Paul is a bureaucromancer — his obsession is with bureaucracy, and his magic consists in changing the world by filling out and filing bureaucratic forms. He can access any data that has been collected bureaucratically, by the government or by private businesses. He can pull papers out of thin air, fill then up with forms, checkboxes, and specifications, and by signing the papers conjure what he has written into objective effect. This is because Paul’s philosophy of life — his all-consuming obsession, in fact — is to see bureaucracy as the cornerstone of civilisation, as humankind’s unique tool for fending off violence and oppression, for establishing the very possibility of safety, stability, and comfort, and for making fairness and equality at least thinkable and potentially obtainable. This is quite wonderful, because it encapsulates an idea which goes against all the assumptions of our age. If there is one thing that everyone in our neoliberal age hates, it is bureaucracy. Everyone from Rand Paul to David Graeber detests it. Politicians always loudly oppose it. Leftists want to hang the last bureaucrat along with the last billionaire, or the last priest. The Tea Party sees it as a scourge to be eliminated. So-called “centrists” or “moderates” are mealy-mouthed about it, just as they are mealy-mouthed about everything — but they still insist on getting rid of it, as much as they ever insist on anything. Modernist literature, from Kafka on down, figures bureaucracy as the central scourge of 20th- (and now 21st-) century life. FLEX is nearly the only contemporary book I have ever read that supports bureaucracy, and even celebrates it.

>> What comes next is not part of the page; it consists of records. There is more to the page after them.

(** C10.  For every datagram the dispatcher does not drop, and whatever
    payload the handler encodes, the datagram sent back by [boot_grp_send]
    (and the acknowledgement sent by [bs_reset]) starts with a header whose
    seq and id bytes, and whose first two bytes, are those of the request;
    the group field is back in the byte order it arrived in, and only the
    length field is new: the payload length, big-endian. *)
Theorem reply_header_round_trips_seq
        (buf : list Z) (len : Z) (obuf hdr : list Z) (call : handler_call) :
  Forall is_byte buf -> 0 <= len <= zlen buf -> len < 2 ^ 32 ->
  zlen obuf < 2 ^ 16 ->
  boot_grp_procces buf len = Some (hdr, call) ->
  (let sent := snd (boot_grp_send hdr obuf) in
   nh_seq sent = nh_seq buf /\ nh_id sent = nh_id buf
   /\ byte_at sent 0 = byte_at buf 0 /\ byte_at sent 1 = byte_at buf 1
   /\ byte_at sent 4 = byte_at buf 4 /\ byte_at sent 5 = byte_at buf 5
   /\ wire16 sent 2 = zlen obuf
   /\ drop 8 sent = obuf)
  /\ (let ack := snd (bs_reset hdr) in
      nh_seq ack = nh_seq buf /\ nh_id ack = nh_id buf
      /\ byte_at ack 0 = byte_at buf 0 /\ byte_at ack 1 = byte_at buf 1
      /\ byte_at ack 4 = byte_at buf 4 /\ byte_at ack 5 = byte_at buf 5
      /\ wire16 ack 2 = 0
      /\ length ack = 8%nat).
Proof.
  intros Hbuf Hlen Hlt Hobuf Hrun.
  assert (boot_grp_procces buf len <> None) as Hsome by congruence.
  assert (8 <= len) as Hlong.
  { destruct (Z.lt_ge_cases len 8) as [Hs|]; [|done].
    exfalso. apply Hsome. apply boot_grp_procces_None; [done|lia|by left]. }
  rewrite boot_grp_procces_Some in Hrun by auto with lia.
  injection Hrun as <- _. unfold zlen in Hlen.
  pose proof (wire16_range buf 4 Hbuf) as Hw.
  pose proof (byte_at_is_byte buf 4 Hbuf) as Hb4.
  pose proof (byte_at_is_byte buf 5 Hbuf) as Hb5.
  set (hdr := store16 buf 4 (wire16 buf 4)).
  assert (length hdr = length buf) as Hh by apply length_store16.
  (* the group field in host order, for either length store *)
  assert (forall v, nh_group (store16 hdr 2 v) = wire16 buf 4) as Hgrp.
  { intros v. unfold nh_group, load16.
    rewrite !byte_at_store16_ne by lia.
    fold (load16 hdr 4). unfold hdr. rewrite load16_store16 by lia.
    unfold u16. apply Z.mod_small. lia. }
  (* the header bytes after both stores *)
  assert (forall v, 0 <= v < 65536 ->
            let h := store16 (store16 hdr 2 (htons v)) 4
                             (htons (nh_group (store16 hdr 2 (htons v)))) in
            length h = length buf
            /\ byte_at h 0 = byte_at buf 0 /\ byte_at h 1 = byte_at buf 1
            /\ byte_at h 2 = v / 256 /\ byte_at h 3 = v mod 256
            /\ byte_at h 4 = byte_at buf 4 /\ byte_at h 5 = byte_at buf 5
            /\ byte_at h 6 = byte_at buf 6 /\ byte_at h 7 = byte_at buf 7)
    as Hhdr.
  { intros v Hv h. unfold h. rewrite Hgrp.
    destruct (wire16_store16_htons (store16 hdr 2 (htons v)) 4 (wire16 buf 4))
      as [H4 H5]; [rewrite length_store16; lia|lia|].
    destruct (wire16_store16_htons hdr 2 v) as [H2 H3]; [lia|lia|].
    rewrite !length_store16. split; [done|].
    rewrite H4, H5. rewrite !(byte_at_store16_ne _ 4) by lia.
    rewrite H2, H3. rewrite !(byte_at_store16_ne _ 2) by lia.
    unfold hdr. rewrite !(byte_at_store16_ne _ 4) by lia.
    unfold wire16. unfold is_byte in *.
    pose proof (Z.div_mod (256 * byte_at buf 4 + byte_at buf 5) 256).
    pose proof (Z.mod_pos_bound (256 * byte_at buf 4 + byte_at buf 5) 256).
    repeat split; lia. }
  split.
  - cbv zeta. rewrite boot_grp_send_datagram by lia.
    destruct (Hhdr (zlen obuf)) as (Hl & H0 & H1 & H2 & H3 & H4 & H5 & H6 & H7);
      [unfold zlen in *; lia|].
    unfold nh_seq, nh_id, wire16.
    rewrite !byte_at_app_l by (rewrite length_take_le; lia).
    rewrite !byte_at_take by lia.
    rewrite H0, H1, H2, H3, H4, H5, H6, H7.
    repeat split; try done.
    + pose proof (Z.div_mod (zlen obuf) 256). lia.
    + rewrite drop_app_length'; [done|]. rewrite length_take_le; lia.
  - cbv zeta. unfold bs_reset. simpl snd.
    destruct (Hhdr 0) as (Hl & H0 & H1 & H2 & H3 & H4 & H5 & H6 & H7); [lia|].
    change (htons 0) with 0 in *.
    unfold nh_seq, nh_id, wire16, ztake, sizeof_hdr.
    change (Z.to_nat 8) with 8%nat.
    rewrite !byte_at_take by lia.
    rewrite H0, H1, H2, H3, H4, H5, H6, H7.
    repeat split; try done. rewrite length_take_le; lia.
Qed.

Lemma reply_header_round_trips_seq_witness :
  let buf := [2; 0; 0; 5; 0; 1; 7; 1; 9; 9; 9; 9; 9] in
  let hdr := [2; 0; 0; 5; 1; 0; 7; 1; 9; 9; 9; 9; 9] in
  let obuf := [0xA1; 0x62; 0x72; 0x63; 0x03] in
  (let sent := snd (boot_grp_send hdr obuf) in
   nh_seq sent = nh_seq buf /\ nh_id sent = nh_id buf
   /\ byte_at sent 0 = byte_at buf 0 /\ byte_at sent 1 = byte_at buf 1
   /\ byte_at sent 4 = byte_at buf 4 /\ byte_at sent 5 = byte_at buf 5
   /\ wire16 sent 2 = zlen obuf
   /\ drop 8 sent = obuf)
  /\ (let ack := snd (bs_reset hdr) in
      nh_seq ack = nh_seq buf /\ nh_id ack = nh_id buf
      /\ byte_at ack 0 = byte_at buf 0 /\ byte_at ack 1 = byte_at buf 1
      /\ byte_at ack 4 = byte_at buf 4 /\ byte_at ack 5 = byte_at buf 5
      /\ wire16 ack 2 = 0
      /\ length ack = 8%nat).
Proof.
  apply (reply_header_round_trips_seq
           [2; 0; 0; 5; 0; 1; 7; 1; 9; 9; 9; 9; 9] 13
           [0xA1; 0x62; 0x72; 0x63; 0x03]
           [2; 0; 0; 5; 1; 0; 7; 1; 9; 9; 9; 9; 9]
           (Call_bs_upload [9; 9; 9; 9; 9] 5)).
  - bytes_ok.
  - vm_compute. split; discriminate.
  - lia.
  - vm_compute. reflexivity.
  - vm_compute. reflexivity.
Defined.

Now of course, the deep hypocrisy, or “dirty little secret” of our age is that in fact it runs entirely on (disavowed) bureaucracy. Reagan and Thatcher introduced massive levels of it, precisely as a means of destroying the welfare state, of “deregulating” various institutional practices, and of promoting “efficiency” and “competition”. (We get a lot of this in academia in particular, where things more and more turn upon various mechanisms of supposedly objective assessment, of quantification, etc.). All large corporations are heavily bureaucratised, and perform the very sort of central planning that was ritualistically denounced as an obscenity when governments tried to practice it. Big Data is not just a consequence of computational technology per se, but precisely of the bureaucratisation of it.
Steven Shaviro
Yes, look at me, all Walter Benjamin-esque in my last post, juxtaposing two quotations in order to make a critique about a book. If not easier, then certainly something which is quicker to write. I always wanted to make quotations a part of this blog - similar to a commonplace book - but it's not really worked out as successfully as I'd hoped. The blog is mostly written to please myself, but I'd hope it was at least of some interest to others if you come across it.
And now, here's another quotation, from Steven Shaviro's review of Ferrett Steinmetz’s novel FLEX, a novel which I confess I haven't read. Shaviro it seems to me makes a really insightful point here about the reality of bureaucracy in modern life, which in my view at least chimes perhaps somewhat obliquely not only with my last post, but also with another recent post where I tried to make a point about two of Penelope Fitzgerald's novels.